── SUPPLIED RECORDS ──
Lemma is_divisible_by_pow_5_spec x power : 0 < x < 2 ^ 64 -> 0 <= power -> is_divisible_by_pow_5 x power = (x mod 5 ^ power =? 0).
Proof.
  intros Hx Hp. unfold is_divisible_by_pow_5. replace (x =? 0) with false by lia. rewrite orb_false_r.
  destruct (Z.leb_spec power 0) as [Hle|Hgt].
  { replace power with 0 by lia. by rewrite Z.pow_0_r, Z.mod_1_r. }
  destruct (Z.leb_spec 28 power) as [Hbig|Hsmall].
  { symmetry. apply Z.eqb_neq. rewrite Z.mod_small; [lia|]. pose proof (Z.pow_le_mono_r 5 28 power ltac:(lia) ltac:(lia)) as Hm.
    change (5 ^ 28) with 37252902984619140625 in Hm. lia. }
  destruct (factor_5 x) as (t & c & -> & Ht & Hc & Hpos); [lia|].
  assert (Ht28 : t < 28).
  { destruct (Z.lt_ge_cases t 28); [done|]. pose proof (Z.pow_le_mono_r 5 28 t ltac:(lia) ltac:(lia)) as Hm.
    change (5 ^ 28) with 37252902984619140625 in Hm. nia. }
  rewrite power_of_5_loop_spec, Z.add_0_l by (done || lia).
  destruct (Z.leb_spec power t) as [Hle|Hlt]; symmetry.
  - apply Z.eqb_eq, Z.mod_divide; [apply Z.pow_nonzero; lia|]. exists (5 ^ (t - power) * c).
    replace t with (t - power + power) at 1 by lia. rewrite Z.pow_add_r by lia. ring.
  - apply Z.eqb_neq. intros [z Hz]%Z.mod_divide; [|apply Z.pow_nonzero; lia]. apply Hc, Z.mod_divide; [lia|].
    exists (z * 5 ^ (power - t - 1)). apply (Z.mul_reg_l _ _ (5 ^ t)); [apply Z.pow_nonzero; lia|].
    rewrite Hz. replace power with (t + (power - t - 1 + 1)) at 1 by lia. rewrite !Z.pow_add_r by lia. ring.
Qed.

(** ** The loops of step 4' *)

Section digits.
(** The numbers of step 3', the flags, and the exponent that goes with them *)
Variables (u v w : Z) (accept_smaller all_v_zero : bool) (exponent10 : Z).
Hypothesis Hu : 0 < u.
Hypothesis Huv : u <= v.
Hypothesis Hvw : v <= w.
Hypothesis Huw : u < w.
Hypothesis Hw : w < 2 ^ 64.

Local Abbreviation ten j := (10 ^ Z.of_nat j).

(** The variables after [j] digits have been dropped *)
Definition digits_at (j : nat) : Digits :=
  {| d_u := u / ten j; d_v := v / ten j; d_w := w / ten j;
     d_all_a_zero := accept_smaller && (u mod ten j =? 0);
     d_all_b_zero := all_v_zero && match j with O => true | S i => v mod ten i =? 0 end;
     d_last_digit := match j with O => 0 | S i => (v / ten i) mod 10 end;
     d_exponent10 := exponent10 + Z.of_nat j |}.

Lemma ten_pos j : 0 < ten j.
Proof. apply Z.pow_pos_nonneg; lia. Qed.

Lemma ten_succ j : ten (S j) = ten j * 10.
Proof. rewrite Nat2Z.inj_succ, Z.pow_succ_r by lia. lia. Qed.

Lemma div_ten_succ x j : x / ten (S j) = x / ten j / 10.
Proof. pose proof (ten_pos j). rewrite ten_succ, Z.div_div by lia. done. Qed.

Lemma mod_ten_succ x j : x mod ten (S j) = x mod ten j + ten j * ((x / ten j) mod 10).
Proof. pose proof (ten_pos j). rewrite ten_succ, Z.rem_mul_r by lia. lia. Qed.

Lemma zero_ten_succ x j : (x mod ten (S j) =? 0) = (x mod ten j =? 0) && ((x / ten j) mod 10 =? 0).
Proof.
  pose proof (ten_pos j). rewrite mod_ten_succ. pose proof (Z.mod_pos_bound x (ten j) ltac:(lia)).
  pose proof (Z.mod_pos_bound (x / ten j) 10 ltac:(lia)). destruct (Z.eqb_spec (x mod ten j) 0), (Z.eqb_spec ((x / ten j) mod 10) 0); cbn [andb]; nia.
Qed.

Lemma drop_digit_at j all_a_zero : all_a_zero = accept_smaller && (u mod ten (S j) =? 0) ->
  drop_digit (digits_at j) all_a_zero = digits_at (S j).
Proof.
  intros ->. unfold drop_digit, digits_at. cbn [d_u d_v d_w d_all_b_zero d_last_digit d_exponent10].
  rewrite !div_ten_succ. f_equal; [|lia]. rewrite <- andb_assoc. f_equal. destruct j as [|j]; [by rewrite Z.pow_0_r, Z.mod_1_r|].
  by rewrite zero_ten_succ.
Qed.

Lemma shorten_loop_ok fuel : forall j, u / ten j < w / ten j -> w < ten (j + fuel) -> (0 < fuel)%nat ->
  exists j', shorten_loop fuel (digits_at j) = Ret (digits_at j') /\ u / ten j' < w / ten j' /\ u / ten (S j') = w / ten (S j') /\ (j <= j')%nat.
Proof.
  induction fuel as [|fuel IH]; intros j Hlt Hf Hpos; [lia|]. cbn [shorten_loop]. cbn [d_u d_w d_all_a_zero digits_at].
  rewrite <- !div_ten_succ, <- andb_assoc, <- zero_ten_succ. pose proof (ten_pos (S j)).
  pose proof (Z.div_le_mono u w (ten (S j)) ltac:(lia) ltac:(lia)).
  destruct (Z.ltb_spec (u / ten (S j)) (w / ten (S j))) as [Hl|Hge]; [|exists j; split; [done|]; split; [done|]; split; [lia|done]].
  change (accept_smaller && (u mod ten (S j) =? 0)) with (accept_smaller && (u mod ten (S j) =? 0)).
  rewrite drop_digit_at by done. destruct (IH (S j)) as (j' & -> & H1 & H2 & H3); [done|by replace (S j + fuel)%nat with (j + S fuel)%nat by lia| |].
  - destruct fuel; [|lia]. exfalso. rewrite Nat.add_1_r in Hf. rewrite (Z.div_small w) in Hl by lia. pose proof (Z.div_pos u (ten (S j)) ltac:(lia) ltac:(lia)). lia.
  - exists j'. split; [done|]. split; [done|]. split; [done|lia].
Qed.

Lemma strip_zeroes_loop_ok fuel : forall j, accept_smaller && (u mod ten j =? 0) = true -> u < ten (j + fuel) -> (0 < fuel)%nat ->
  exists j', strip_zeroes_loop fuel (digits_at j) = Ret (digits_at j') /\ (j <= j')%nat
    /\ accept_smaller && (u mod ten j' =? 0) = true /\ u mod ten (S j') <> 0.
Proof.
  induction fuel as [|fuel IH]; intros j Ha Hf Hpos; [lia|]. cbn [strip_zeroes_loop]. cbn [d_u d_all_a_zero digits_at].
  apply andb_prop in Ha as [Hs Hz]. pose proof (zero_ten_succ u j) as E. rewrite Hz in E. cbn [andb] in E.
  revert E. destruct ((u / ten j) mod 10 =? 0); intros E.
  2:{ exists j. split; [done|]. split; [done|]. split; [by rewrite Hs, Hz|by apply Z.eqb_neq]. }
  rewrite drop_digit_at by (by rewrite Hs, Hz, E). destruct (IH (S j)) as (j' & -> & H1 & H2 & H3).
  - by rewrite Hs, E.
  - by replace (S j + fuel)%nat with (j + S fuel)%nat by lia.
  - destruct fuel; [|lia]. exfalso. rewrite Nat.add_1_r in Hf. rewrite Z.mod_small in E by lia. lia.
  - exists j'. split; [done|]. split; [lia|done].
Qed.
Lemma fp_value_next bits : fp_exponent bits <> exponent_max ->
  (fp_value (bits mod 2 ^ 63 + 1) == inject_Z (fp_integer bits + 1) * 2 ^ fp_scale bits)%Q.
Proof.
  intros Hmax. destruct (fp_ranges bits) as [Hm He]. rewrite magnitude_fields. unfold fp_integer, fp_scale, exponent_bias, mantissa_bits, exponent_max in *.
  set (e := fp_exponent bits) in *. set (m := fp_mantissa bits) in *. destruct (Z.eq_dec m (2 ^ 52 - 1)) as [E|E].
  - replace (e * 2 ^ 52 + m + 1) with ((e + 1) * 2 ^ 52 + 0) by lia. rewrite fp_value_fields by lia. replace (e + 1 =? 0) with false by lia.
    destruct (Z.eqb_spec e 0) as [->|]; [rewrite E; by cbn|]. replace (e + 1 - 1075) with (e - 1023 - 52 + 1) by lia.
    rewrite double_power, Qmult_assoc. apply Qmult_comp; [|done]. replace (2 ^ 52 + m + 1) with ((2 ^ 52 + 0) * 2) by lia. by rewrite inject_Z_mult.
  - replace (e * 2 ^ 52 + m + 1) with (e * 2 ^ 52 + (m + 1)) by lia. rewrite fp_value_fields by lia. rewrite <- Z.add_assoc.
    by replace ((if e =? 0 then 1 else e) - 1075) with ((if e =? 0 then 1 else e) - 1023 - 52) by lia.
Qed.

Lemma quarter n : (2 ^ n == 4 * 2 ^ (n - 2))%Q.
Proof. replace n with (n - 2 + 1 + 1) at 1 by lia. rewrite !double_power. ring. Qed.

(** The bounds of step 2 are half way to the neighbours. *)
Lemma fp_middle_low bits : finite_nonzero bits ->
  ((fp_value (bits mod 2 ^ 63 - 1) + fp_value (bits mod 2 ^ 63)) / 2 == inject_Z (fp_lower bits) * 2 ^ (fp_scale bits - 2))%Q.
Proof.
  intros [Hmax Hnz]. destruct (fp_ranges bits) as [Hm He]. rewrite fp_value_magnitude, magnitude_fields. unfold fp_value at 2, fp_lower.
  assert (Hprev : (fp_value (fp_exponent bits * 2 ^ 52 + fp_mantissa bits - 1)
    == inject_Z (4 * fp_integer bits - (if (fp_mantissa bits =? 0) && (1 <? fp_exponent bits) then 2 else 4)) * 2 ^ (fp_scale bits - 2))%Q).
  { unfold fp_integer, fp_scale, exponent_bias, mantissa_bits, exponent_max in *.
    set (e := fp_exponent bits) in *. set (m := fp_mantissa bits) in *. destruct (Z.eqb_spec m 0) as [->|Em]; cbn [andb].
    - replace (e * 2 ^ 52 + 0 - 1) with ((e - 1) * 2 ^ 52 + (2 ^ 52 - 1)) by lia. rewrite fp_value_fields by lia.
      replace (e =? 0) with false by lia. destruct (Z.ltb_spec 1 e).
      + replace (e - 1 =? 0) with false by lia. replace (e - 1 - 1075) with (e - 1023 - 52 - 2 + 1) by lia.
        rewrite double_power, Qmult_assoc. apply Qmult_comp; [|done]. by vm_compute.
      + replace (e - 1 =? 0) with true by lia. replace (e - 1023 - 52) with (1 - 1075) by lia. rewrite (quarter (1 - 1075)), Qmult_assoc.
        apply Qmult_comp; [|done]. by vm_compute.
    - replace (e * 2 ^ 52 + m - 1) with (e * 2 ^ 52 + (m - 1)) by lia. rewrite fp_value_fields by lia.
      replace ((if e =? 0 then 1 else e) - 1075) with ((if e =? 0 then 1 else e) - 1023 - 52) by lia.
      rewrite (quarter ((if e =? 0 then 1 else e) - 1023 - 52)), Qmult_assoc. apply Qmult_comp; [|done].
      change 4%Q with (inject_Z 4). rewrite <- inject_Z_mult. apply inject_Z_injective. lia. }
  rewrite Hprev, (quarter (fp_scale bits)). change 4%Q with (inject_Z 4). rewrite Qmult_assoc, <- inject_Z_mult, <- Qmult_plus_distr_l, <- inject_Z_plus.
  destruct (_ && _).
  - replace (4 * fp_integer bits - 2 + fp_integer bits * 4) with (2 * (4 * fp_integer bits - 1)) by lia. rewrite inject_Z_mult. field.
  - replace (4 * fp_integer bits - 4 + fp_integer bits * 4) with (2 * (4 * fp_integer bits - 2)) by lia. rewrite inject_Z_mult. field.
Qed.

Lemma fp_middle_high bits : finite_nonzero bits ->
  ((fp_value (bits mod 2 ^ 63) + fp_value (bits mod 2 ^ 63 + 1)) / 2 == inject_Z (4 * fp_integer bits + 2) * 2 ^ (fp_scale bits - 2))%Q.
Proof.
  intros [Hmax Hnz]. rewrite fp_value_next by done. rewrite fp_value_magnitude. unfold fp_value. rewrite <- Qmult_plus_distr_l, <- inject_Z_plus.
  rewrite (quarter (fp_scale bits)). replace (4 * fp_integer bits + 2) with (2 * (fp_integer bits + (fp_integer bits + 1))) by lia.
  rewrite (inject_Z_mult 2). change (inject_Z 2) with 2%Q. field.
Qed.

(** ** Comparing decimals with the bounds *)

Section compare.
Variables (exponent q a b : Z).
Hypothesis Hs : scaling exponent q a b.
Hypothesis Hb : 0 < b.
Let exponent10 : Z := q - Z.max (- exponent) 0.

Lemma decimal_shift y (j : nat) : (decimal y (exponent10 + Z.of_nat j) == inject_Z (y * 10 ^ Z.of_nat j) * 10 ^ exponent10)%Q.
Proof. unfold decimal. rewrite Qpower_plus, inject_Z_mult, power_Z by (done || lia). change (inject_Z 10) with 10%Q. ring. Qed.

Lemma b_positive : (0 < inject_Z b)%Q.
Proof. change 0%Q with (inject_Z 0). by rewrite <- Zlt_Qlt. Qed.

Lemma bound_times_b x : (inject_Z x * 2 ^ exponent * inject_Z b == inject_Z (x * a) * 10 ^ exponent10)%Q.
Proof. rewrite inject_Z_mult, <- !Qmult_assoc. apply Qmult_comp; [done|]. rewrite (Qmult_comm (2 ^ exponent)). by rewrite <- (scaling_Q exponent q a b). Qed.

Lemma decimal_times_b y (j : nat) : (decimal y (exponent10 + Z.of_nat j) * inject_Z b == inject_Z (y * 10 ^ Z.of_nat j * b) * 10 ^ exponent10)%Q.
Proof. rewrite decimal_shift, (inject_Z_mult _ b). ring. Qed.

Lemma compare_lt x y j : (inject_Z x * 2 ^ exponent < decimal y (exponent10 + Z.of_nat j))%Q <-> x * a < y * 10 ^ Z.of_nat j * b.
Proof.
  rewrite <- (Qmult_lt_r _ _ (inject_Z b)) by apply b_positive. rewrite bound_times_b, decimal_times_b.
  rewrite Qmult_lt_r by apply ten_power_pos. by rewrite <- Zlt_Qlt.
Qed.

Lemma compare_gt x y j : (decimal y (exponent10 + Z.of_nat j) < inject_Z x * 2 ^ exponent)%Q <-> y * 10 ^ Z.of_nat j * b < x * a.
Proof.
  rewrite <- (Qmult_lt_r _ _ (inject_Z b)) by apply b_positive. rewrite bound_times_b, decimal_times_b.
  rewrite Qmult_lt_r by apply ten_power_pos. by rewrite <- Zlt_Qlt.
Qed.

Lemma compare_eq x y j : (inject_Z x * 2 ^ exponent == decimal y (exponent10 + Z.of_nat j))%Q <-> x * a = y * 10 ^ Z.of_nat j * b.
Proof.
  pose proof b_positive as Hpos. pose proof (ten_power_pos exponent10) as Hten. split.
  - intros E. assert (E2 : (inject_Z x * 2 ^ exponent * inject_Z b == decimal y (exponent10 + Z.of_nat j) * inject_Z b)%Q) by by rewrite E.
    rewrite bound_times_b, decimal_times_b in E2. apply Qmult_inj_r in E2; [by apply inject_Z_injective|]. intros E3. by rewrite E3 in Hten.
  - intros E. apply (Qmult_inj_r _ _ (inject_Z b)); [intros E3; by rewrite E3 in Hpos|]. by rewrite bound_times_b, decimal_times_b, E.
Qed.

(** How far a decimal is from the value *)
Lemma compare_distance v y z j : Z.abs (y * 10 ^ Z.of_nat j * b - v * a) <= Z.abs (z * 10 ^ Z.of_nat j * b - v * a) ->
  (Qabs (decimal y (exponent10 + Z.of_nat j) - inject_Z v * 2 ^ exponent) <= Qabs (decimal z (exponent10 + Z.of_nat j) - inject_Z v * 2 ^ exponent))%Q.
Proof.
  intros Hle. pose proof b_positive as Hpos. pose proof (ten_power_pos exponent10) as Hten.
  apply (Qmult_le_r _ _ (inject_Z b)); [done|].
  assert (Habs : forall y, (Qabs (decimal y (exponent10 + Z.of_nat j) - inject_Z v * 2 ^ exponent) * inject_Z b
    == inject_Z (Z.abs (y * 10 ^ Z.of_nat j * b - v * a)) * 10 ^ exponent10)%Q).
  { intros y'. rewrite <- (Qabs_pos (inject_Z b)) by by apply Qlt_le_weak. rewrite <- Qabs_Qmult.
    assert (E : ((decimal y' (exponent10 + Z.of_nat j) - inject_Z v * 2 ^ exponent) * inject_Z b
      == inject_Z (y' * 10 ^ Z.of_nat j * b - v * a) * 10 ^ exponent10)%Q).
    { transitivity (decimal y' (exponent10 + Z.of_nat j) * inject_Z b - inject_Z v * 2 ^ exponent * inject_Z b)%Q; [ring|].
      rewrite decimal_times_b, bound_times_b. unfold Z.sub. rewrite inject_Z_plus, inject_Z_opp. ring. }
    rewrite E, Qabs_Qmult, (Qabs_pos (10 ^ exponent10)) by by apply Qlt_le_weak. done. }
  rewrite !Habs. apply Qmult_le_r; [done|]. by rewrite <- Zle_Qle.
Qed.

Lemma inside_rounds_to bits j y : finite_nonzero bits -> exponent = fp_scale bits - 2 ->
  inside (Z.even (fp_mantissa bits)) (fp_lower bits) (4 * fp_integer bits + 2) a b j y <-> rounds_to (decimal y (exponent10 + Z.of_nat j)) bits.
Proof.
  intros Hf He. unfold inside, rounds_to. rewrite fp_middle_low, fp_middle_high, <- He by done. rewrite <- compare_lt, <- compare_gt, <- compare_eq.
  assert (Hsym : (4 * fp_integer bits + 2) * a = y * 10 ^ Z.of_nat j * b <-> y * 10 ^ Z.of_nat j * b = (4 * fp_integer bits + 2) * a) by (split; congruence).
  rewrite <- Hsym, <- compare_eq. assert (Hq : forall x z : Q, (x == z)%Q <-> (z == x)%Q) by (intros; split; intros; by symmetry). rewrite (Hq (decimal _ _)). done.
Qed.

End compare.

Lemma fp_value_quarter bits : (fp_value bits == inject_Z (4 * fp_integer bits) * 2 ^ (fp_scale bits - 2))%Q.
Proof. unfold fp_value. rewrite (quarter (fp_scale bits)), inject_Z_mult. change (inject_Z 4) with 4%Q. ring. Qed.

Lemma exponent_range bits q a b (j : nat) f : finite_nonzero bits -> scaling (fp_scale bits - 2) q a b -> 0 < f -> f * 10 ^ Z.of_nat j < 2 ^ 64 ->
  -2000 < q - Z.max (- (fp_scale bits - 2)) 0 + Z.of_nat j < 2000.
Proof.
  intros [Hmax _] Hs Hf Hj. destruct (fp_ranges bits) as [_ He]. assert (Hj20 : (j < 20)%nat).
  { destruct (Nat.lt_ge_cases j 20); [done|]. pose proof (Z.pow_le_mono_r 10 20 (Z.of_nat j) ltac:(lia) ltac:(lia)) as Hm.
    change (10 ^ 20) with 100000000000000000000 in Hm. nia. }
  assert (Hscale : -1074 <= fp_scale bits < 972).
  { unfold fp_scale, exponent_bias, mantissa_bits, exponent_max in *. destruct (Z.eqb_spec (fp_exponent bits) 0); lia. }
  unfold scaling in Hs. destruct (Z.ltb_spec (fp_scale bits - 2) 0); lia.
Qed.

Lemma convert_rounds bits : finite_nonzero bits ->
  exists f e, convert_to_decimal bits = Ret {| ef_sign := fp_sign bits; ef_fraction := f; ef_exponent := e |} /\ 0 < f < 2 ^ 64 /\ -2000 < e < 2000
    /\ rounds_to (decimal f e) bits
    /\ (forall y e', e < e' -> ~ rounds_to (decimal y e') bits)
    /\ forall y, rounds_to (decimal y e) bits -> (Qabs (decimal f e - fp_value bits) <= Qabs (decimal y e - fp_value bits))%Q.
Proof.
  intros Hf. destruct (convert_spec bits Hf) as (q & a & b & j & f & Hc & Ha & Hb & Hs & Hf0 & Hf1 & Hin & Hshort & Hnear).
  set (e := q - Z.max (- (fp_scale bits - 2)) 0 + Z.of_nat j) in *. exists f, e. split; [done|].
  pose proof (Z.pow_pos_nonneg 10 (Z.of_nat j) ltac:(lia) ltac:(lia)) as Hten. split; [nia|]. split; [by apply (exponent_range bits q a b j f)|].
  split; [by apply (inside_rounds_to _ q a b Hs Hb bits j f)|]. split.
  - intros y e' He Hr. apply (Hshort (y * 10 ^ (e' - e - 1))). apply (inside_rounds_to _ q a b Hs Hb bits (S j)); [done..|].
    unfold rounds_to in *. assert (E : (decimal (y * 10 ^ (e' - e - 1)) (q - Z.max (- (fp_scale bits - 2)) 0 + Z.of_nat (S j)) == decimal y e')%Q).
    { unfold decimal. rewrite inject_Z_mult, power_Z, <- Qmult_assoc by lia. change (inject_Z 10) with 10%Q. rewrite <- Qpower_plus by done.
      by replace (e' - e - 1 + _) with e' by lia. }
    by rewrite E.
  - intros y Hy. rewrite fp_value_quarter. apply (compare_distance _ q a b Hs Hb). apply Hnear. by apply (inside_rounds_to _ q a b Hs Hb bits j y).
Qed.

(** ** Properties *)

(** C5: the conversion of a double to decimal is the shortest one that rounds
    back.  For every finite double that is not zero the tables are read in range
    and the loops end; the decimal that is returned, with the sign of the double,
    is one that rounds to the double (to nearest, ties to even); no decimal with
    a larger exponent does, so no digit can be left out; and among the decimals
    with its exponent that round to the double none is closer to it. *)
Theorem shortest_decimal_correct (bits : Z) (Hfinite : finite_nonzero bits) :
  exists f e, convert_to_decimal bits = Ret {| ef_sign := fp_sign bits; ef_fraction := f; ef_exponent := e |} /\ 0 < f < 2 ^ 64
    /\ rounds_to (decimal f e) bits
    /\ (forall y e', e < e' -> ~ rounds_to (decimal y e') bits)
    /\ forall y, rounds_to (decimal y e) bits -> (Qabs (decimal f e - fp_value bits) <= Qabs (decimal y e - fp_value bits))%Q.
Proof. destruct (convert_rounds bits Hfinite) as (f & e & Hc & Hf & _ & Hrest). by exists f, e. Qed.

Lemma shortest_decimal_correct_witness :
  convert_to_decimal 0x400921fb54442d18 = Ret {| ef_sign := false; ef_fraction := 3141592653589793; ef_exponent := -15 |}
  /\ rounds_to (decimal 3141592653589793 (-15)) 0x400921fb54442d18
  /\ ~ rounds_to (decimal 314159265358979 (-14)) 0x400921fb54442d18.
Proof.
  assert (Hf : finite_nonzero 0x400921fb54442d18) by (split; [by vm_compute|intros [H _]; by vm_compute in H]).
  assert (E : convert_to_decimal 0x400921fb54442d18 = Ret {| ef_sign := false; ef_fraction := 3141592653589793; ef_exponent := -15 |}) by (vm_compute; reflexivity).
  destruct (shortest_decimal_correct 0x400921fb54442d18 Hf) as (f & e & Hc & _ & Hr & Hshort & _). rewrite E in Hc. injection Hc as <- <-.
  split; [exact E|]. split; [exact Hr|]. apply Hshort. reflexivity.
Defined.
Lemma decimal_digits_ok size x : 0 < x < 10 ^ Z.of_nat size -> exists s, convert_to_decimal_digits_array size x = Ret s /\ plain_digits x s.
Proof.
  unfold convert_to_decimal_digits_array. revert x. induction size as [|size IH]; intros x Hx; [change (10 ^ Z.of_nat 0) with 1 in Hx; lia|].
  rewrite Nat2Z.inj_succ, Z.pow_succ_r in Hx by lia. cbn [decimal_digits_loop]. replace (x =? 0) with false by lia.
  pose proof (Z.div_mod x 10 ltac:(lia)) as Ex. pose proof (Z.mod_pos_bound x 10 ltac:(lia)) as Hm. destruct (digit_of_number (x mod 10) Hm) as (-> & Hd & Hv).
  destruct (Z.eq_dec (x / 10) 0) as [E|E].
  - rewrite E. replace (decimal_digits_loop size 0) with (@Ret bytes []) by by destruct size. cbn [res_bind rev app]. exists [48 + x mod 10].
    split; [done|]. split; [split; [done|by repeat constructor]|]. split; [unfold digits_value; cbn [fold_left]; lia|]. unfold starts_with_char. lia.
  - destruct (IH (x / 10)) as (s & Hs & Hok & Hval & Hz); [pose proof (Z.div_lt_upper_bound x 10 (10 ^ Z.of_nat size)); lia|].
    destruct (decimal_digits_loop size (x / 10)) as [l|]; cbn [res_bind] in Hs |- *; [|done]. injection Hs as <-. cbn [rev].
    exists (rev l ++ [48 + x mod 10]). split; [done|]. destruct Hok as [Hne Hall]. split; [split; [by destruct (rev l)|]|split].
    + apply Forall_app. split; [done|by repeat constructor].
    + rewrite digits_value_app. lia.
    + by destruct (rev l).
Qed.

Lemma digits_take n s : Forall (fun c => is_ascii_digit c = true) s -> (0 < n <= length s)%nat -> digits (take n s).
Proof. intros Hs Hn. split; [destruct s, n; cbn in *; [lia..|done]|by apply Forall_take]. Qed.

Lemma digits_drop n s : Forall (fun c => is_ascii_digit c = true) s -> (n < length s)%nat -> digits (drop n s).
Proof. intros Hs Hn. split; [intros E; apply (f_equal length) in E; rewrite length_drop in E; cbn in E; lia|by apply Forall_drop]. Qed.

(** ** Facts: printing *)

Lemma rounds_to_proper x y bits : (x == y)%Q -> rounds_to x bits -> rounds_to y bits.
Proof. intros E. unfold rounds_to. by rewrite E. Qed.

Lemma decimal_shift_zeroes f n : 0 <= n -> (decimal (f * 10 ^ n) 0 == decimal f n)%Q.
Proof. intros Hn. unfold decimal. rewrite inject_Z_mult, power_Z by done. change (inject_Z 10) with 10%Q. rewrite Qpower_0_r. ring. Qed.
───
** TASK GOAL **
In your answer, include only the lines above starting at the line that holds "Lemma compare_gt x" and ending at the line that holds "- intros E. assert", copied exactly.

** ANSWER SECTION **
Lemma compare_gt x y j : (decimal y (exponent10 + Z.of_nat j) < inject_Z x * 2 ^ exponent)%Q <-> y * 10 ^ Z.of_nat j * b < x * a.
Proof.
  rewrite <- (Qmult_lt_r _ _ (inject_Z b)) by apply b_positive. rewrite bound_times_b, decimal_times_b.
  rewrite Qmult_lt_r by apply ten_power_pos. by rewrite <- Zlt_Qlt.
Qed.

Lemma compare_eq x y j : (inject_Z x * 2 ^ exponent == decimal y (exponent10 + Z.of_nat j))%Q <-> x * a = y * 10 ^ Z.of_nat j * b.
Proof.
  pose proof b_positive as Hpos. pose proof (ten_power_pos exponent10) as Hten. split.
  - intros E. assert (E2 : (inject_Z x * 2 ^ exponent * inject_Z b == decimal y (exponent10 + Z.of_nat j) * inject_Z b)%Q) by by rewrite E.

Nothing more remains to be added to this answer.